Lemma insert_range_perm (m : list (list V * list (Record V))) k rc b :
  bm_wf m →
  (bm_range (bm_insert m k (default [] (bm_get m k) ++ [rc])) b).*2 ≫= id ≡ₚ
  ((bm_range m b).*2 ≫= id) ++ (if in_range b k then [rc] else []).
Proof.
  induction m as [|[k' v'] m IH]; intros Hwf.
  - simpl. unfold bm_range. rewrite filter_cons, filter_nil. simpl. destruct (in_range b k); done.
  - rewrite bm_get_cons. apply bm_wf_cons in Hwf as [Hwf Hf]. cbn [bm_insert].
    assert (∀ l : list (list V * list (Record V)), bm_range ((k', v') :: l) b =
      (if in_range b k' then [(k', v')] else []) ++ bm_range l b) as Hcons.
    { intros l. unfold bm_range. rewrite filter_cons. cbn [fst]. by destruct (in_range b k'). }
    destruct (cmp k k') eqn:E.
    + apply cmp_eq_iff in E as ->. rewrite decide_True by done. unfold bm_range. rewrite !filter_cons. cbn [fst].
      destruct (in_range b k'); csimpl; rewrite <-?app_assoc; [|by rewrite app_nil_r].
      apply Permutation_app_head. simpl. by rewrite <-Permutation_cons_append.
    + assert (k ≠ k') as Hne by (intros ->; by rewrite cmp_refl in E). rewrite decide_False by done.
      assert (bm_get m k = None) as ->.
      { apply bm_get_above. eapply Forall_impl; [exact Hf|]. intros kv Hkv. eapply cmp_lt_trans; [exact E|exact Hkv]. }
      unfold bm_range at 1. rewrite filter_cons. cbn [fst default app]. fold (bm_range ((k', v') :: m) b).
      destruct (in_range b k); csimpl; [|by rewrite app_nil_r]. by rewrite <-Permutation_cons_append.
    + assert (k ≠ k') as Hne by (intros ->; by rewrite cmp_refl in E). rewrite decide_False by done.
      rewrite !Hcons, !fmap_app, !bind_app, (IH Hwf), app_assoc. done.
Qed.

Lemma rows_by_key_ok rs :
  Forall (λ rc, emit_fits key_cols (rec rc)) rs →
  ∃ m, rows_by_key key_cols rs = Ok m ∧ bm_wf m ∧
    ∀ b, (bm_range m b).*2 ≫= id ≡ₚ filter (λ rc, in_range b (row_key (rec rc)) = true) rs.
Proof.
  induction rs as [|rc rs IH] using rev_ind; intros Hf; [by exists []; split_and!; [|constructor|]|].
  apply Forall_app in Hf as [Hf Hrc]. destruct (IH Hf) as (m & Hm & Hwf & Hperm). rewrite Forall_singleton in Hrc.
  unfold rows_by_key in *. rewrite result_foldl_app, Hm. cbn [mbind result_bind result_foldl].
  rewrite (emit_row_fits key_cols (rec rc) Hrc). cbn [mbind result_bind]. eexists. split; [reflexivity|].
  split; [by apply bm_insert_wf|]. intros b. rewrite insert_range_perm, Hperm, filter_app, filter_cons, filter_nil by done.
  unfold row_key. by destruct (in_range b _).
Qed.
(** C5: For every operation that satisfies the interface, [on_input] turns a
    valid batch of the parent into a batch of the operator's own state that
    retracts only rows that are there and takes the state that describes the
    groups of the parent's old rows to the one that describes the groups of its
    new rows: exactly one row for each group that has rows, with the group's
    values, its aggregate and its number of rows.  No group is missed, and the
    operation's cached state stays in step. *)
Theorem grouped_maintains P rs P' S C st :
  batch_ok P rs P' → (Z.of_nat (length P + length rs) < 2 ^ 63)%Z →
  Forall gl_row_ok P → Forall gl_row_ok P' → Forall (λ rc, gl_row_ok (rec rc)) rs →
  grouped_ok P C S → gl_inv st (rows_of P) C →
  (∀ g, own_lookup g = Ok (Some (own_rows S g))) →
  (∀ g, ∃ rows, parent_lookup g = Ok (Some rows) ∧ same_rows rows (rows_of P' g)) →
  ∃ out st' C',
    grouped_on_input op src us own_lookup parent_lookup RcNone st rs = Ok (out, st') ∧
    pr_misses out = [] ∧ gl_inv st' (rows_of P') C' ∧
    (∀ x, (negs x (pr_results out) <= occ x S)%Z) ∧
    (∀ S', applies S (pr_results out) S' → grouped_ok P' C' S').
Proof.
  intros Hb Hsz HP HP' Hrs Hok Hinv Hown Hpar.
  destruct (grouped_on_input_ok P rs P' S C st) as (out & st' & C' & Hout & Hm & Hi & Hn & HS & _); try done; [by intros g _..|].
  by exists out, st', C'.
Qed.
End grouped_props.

What is expected:
From the entries above, write out only the lines starting at the line that holds "groups of the" and ending at the line that holds "(∀ g, ∃ rows, parent_lookup", keeping both and matching them exactly.

Answer for the task:
    groups of the parent's old rows to the one that describes the groups of its
    new rows: exactly one row for each group that has rows, with the group's
    values, its aggregate and its number of rows.  No group is missed, and the
    operation's cached state stays in step. *)
Theorem grouped_maintains P rs P' S C st :
  batch_ok P rs P' → (Z.of_nat (length P + length rs) < 2 ^ 63)%Z →
  Forall gl_row_ok P → Forall gl_row_ok P' → Forall (λ rc, gl_row_ok (rec rc)) rs →
  grouped_ok P C S → gl_inv st (rows_of P) C →
  (∀ g, own_lookup g = Ok (Some (own_rows S g))) →
  (∀ g, ∃ rows, parent_lookup g = Ok (Some rows) ∧ same_rows rows (rows_of P' g)) →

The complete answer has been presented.